FluentSecurity
FluentSecurity copied to clipboard
kristofferahl
Inherit AuthorizeAttribute so 3rd parties can identify FluentSecurity as an authorization component
As mentioned in #72, MvcSiteMapProvider can automatically pick up the authorization settings from FluentSecurity if it inherits AuthorizeAttribute.
Per this post, there are many built-in types in the MVC framework (and potentially by 3rd parties) that implement IAuthorizationFilter (including Controller), and most of these types do not provide any authorization capability. The only positive way to identify that a component is for MVC authorization is if it inherits AuthorizeAttribute. Since that is exactly what FluentSecurity does, it should inherit AuthorizeAttribute.
Although, admittedly on your side of the fence this looks a little like a hack because of the hidden properties, this fix creates the ideal scenario.
- If you install FluentSecurity, it will work.
- If you install MvcSiteMapProvider, it will work.

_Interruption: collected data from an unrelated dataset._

(** ** CRC-32 *)

(** Modelled from the spec: the CRC-32 primitive behind
    [grub_crypto_hash (GRUB_MD_CRC32, ...)], the IEEE polynomial in its
    reflected form.  The value is the number whose little-endian bytes
    are the on-medium field. *)
Definition crc32_shift (c : Z) : Z :=
  if Z.testbit c 0 then Z.lxor (Z.shiftr c 1) 0xEDB88320 else Z.shiftr c 1.

Definition crc32_byte (c : Z) (b : byte) : Z :=
  Nat.iter 8 crc32_shift (Z.lxor c (byte_val b)).

Definition grub_crypto_hash_crc32 (data : list byte) : Z :=
  Z.lxor (fold_left crc32_byte data 0xFFFFFFFF) 0xFFFFFFFF.

(** ** On-medium structures *)

Record grub_gpt_guid : Set := {
  data1 : Z;
  data2 : Z;
  data3 : Z;
  data4 : list byte
}.

(** [struct grub_gpt_header], packed, 92 bytes. *)
Record grub_gpt_header : Set := {
  magic : list byte;
  version : Z;
  headersize : Z;
  crc32 : Z;
  unused1 : Z;
  header_lba : Z;
  alternate_lba : Z;
  start : Z;
  end_ : Z;
  guid : grub_gpt_guid;
  partitions : Z;
  maxpart : Z;
  partentry_size : Z;
  partentry_crc32 : Z
}.

Definition sizeof_grub_gpt_header : Z := 92.

Definition guid_wf (g : grub_gpt_guid) : Prop :=
  is_u32 (data1 g) /\ is_u16 (data2 g) /\ is_u16 (data3 g) /\ List.length (data4 g) = 8%nat.

(** The fields hold values of their C types. *)
Definition header_wf (h : grub_gpt_header) : Prop :=
  List.length (magic h) = 8%nat /\
  is_u32 (version h) /\ is_u32 (headersize h) /\ is_u32 (crc32 h) /\
  is_u32 (unused1 h) /\
  is_u64 (header_lba h) /\ is_u64 (alternate_lba h) /\
  is_u64 (start h) /\ is_u64 (end_ h) /\
  guid_wf (guid h) /\
  is_u64 (partitions h) /\
  is_u32 (maxpart h) /\ is_u32 (partentry_size h) /\ is_u32 (partentry_crc32 h).

Definition is_u16b (x : Z) : bool := (0 <=? x) && (x <? 2 ^ 16).
Definition is_u32b (x : Z) : bool := (0 <=? x) && (x <? 2 ^ 32).
Definition is_u64b (x : Z) : bool := (0 <=? x) && (x <? 2 ^ 64).

Definition guid_wfb (g : grub_gpt_guid) : bool :=
  is_u32b (data1 g) && is_u16b (data2 g) && is_u16b (data3 g)
  && (List.length (data4 g) =? 8)%nat.

Definition header_wfb (h : grub_gpt_header) : bool :=
  (List.length (magic h) =? 8)%nat
  && is_u32b (version h) && is_u32b (headersize h) && is_u32b (crc32 h)
  && is_u32b (unused1 h)
  && is_u64b (header_lba h) && is_u64b (alternate_lba h)
  && is_u64b (start h) && is_u64b (end_ h)
  && guid_wfb (guid h)
  && is_u64b (partitions h)
  && is_u32b (maxpart h) && is_u32b (partentry_size h)
  && is_u32b (partentry_crc32 h).

Definition set_headersize (v : Z) (h : grub_gpt_header) : grub_gpt_header :=
  {| magic := magic h; version := version h; headersize := v; crc32 := crc32 h;
     unused1 := unused1 h; header_lba := header_lba h;
     alternate_lba := alternate_lba h; start := start h; end_ := end_ h;
     guid := guid h; partitions := partitions h; maxpart := maxpart h;
     partentry_size := partentry_size h; partentry_crc32 := partentry_crc32 h |}.

Definition set_crc32 (v : Z) (h : grub_gpt_header) : grub_gpt_header :=
  {| magic := magic h; version := version h; headersize := headersize h; crc32 := v;
     unused1 := unused1 h; header_lba := header_lba h;
     alternate_lba := alternate_lba h; start := start h; end_ := end_ h;
     guid := guid h; partitions := partitions h; maxpart := maxpart h;
     partentry_size := partentry_size h; partentry_crc32 := partentry_crc32 h |}.

Definition set_header_lba (v : Z) (h : grub_gpt_header) : grub_gpt_header :=
  {| magic := magic h; version := version h; headersize := headersize h;
     crc32 := crc32 h; unused1 := unused1 h; header_lba := v;
     alternate_lba := alternate_lba h; start := start h; end_ := end_ h;
     guid := guid h; partitions := partitions h; maxpart := maxpart h;
     partentry_size := partentry_size h; partentry_crc32 := partentry_crc32 h |}.

Definition set_alternate_lba (v : Z) (h : grub_gpt_header) : grub_gpt_header :=
  {| magic := magic h; version := version h; headersize := headersize h;
     crc32 := crc32 h; unused1 := unused1 h; header_lba := header_lba h;
     alternate_lba := v; start := start h; end_ := end_ h;
     guid := guid h; partitions := partitions h; maxpart := maxpart h;
     partentry_size := partentry_size h; partentry_crc32 := partentry_crc32 h |}.

Definition set_partitions (v : Z) (h : grub_gpt_header) : grub_gpt_header :=
  {| magic := magic h; version := version h; headersize := headersize h;
     crc32 := crc32 h; unused1 := unused1 h; header_lba := header_lba h;
     alternate_lba := alternate_lba h; start := start h; end_ := end_ h;
     guid := guid h; partitions := v; maxpart := maxpart h;
     partentry_size := partentry_size h; partentry_crc32 := partentry_crc32 h |}.

Definition set_partentry_crc32 (v : Z) (h : grub_gpt_header) : grub_gpt_header :=
  {| magic := magic h; version := version h; headersize := headersize h;
     crc32 := crc32 h; unused1 := unused1 h; header_lba := header_lba h;
     alternate_lba := alternate_lba h; start := start h; end_ := end_ h;
     guid := guid h; partitions := partitions h; maxpart := maxpart h;
     partentry_size := partentry_size h; partentry_crc32 := v |}.

(** The bytes of a header in memory and on the medium. *)
Definition guid_bytes (g : grub_gpt_guid) : list byte :=
  le_encode 4 (data1 g) ++ le_encode 2 (data2 g) ++ le_encode 2 (data3 g)
  ++ firstn 8 (data4 g).

Definition header_bytes (h : grub_gpt_header) : list byte :=
  firstn 8 (magic h)
  ++ le_encode 4 (version h) ++ le_encode 4 (headersize h)
  ++ le_encode 4 (crc32 h) ++ le_encode 4 (unused1 h)
  ++ le_encode 8 (header_lba h) ++ le_encode 8 (alternate_lba h)
  ++ le_encode 8 (start h) ++ le_encode 8 (end_ h)
  ++ guid_bytes (guid h)
  ++ le_encode 8 (partitions h)
  ++ le_encode 4 (maxpart h) ++ le_encode 4 (partentry_size h)
  ++ le_encode 4 (partentry_crc32 h).

Definition guid_of_bytes (bs : list byte) : grub_gpt_guid :=
  {| data1 := le_decode (slice 0 4 bs);
     data2 := le_decode (slice 4 2 bs);
     data3 := le_decode (slice 6 2 bs);
     data4 := slice 8 8 bs |}.

Definition header_of_bytes (bs : list byte) : grub_gpt_header :=
  {| magic := slice 0 8 bs;
     version := le_decode (slice 8 4 bs);
     headersize := le_decode (slice 12 4 bs);
     crc32 := le_decode (slice 16 4 bs);
     unused1 := le_decode (slice 20 4 bs);
     header_lba := le_decode (slice 24 8 bs);
     alternate_lba := le_decode (slice 32 8 bs);
     start := le_decode (slice 40 8 bs);
     end_ := le_decode (slice 48 8 bs);
     guid := guid_of_bytes (slice 56 16 bs);
     partitions := le_decode (slice 72 8 bs);
     maxpart := le_decode (slice 80 4 bs);
     partentry_size := le_decode (slice 84 4 bs);
     partentry_crc32 := le_decode (slice 88 4 bs) |}.

Definition zero_bytes (n : nat) : list byte := repeat "000"%byte n.

(** A header as [grub_zalloc] leaves it. *)
Definition zero_header : grub_gpt_header := header_of_bytes (zero_bytes 92).

(** Constants of the absent header gpt_partition.h, as the spec gives them. *)
Definition grub_gpt_magic : list byte :=
  ["E"; "F"; "I"; " "; "P"; "A"; "R"; "T"]%byte.
Definition GRUB_GPT_HEADER_VERSION : Z := 0x00010000.
Definition GRUB_GPT_DEFAULT_ENTRIES_SIZE : Z := 16384.

(** Modelled from the spec: the status bitmask, "independent bits" named
    [PROTECTIVE_MBR], [PRIMARY_HEADER_VALID], [PRIMARY_ENTRIES_VALID],
    [BACKUP_HEADER_VALID] and [BACKUP_ENTRIES_VALID] (the enum of
    gpt_partition.h is not part of these sources). *)
Definition GRUB_GPT_PROTECTIVE_MBR : Z := 0x01.
Definition GRUB_GPT_PRIMARY_HEADER_VALID : Z := 0x04.
Definition GRUB_GPT_PRIMARY_ENTRIES_VALID : Z := 0x08.
Definition GRUB_GPT_BACKUP_HEADER_VALID : Z := 0x10.
Definition GRUB_GPT_BACKUP_ENTRIES_VALID : Z := 0x20.

Definition GRUB_GPT_PRIMARY_VALID : Z :=
  Z.lor GRUB_GPT_PRIMARY_HEADER_VALID GRUB_GPT_PRIMARY_ENTRIES_VALID.
Definition GRUB_GPT_BACKUP_VALID : Z :=
  Z.lor GRUB_GPT_BACKUP_HEADER_VALID GRUB_GPT_BACKUP_ENTRIES_VALID.
Definition GRUB_GPT_BOTH_VALID : Z :=
  Z.lor GRUB_GPT_PRIMARY_VALID GRUB_GPT_BACKUP_VALID.

(** [struct grub_gpt], the handle. *)
Record grub_gpt : Set := {
  status : Z;
  mbr : list byte;
  primary : grub_gpt_header;
  backup : grub_gpt_header;
  entries : list byte;
  entries_size : Z;
  log_sector_size : Z
}.

Definition set_status (v : Z) (g : grub_gpt) : grub_gpt :=
  {| status := v; mbr := mbr g; primary := primary g; backup := backup g;
     entries := entries g; entries_size := entries_size g;
     log_sector_size := log_sector_size g |}.
(** * Web3ApiClient: resolution cache, invocation and query aggregation

    A shallow embedding of [packages/js/client/src/Web3ApiClient.ts]:
    the client constructor and [redirects], the implementation cache
    behind [loadWeb3Api], the [invoke] boundary and the aggregation
    done by [query], with the properties the specification states
    about them. *)

From Stdlib Require Import Ascii.
From stdpp Require Import base option list strings pretty gmap.

Set Warnings "-register-all".
(** When the form is shown with its button enabled and the browser lets
    the controls through, a submit of values the resolver rejects is taken
    and, once the resolver returns, only shows the messages: nothing is
    sent and the component is as before.  Each field's message is the first
    issue of that field's own schema on that field's own value, whatever
    the other fields hold, and at least one field has a message. *)
Theorem rejected_submit_shows_field_errors (native : FieldValues -> bool)
  (p : Page) (e : FieldErrors) :
  canSubmit p = true ->
  native (values (component p)) = true ->
  zodResolver (values (component p)) = invalid e ->
  let taken := fst (perform native p Submit) in
  snd (perform native p Submit) = []
  /\ validating taken = validating p ++ [invalid e]
  /\ perform native taken (ResolverSettled (List.length (validating p)))
     = (p, [showErrors e])
  /\ amountError e = firstError (amountSchema (amountField (values (component p))))
  /\ nameError e = firstError (nameSchema (nameField (values (component p))))
  /\ taxidError e = firstError (taxidSchema (taxidField (values (component p))))
  /\ nationalityError e
     = firstError (nationalitySchema (nationalityField (values (component p))))
  /\ emailError e = firstError (emailSchema (emailField (values (component p))))
  /\ (amountError e <> None \/ nameError e <> None \/ taxidError e <> None
      \/ nationalityError e <> None \/ emailError e <> None).
Proof.
  intros Hcan Hn E. cbv zeta.
  assert (Htaken : perform native p Submit
                   = ({| component := component p;
                         shownSubmitting := shownSubmitting p;
                         shownSuccess := shownSuccess p;
                         validating := validating p ++ [invalid e] |}, [])).
  { cbn [perform]. now rewrite Hcan, Hn, E. }
  rewrite Htaken. cbn [fst snd validating].
  split; [reflexivity|]. split; [reflexivity|]. split.
  { cbn [perform validating]. rewrite nth_error_snoc, removeNth_snoc.
    cbn [component shownSubmitting shownSuccess]. now destruct p. }
  set (v := values (component p)) in *.
  assert (Hfields :
            amountError e = firstError (amountSchema (amountField v))
            /\ nameError e = firstError (nameSchema (nameField v))
            /\ taxidError e = firstError (taxidSchema (taxidField v))
            /\ nationalityError e
               = firstError (nationalitySchema (nationalityField v))
            /\ emailError e = firstError (emailSchema (emailField v))).
  { unfold zodResolver in E.
    destruct (amountSchema (amountField v)), (nameSchema (nameField v)),
      (taxidSchema (taxidField v)), (nationalitySchema (nationalityField v)),
      (emailSchema (emailField v)); try discriminate;
      injection E as <-; repeat split. }
  destruct Hfields as (Ha & Hm & Ht & Hc & He).
  repeat (split; [assumption|]).
  destruct (amountError e) eqn:Ea; [left; discriminate|].
  destruct (nameError e) eqn:En; [right; left; discriminate|].
  destruct (taxidError e) eqn:Et; [right; right; left; discriminate|].
  destruct (nationalityError e) eqn:Ec; [right; right; right; left; discriminate|].
  destruct (emailError e) eqn:Ee; [right; right; right; right; discriminate|].
  exfalso.
  symmetry in Ha, Hm, Ht, Hc, He.
  apply amountSchema_failure_message in Ha as [a Ha].
  apply parseString_failure_message in Hm as [n Hm].
  apply parseString_failure_message in Ht as [t Ht].
  apply parseString_failure_message in Hc as [c Hc].
  apply parseString_failure_message in He as [m He].
  unfold zodResolver in E.
  unfold nameSchema, taxidSchema, nationalitySchema, emailSchema in E.
  rewrite Ha, Hm, Ht, Hc, He in E. discriminate.
Qed.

- If you install FluentSecurity and MvcSiteMapProvider, they will automatically interact.
- There are no dependencies required between the two libraries.
- There are no special cases in either library.
- There is no special configuration required for either library to make them interact.
- Other 3rd party components can potentially pick up FluentSecurity automatically, as well.
Do note that I put the property hiding in a separate commit in case you want to do it another way. Also note that the Order, Roles, and Users properties are only hidden if you access the library from another solution, but they are visible within the FluentSecuirty solution. If desired, you could also hide the protected members of AuthorizeAttribute so they aren't visible to inheritors of HandleSecurityAttribute.
This change is completely backward compatible with the current implementation.
I tested it with MvcSiteMapProvider and it is working. I also verified the build script is working.
Thanks for the pull-request. I've added some comment about this to the original issue (#72: Why doesn't HandleSecurityAttribute inherit AuthorizeAttribute?)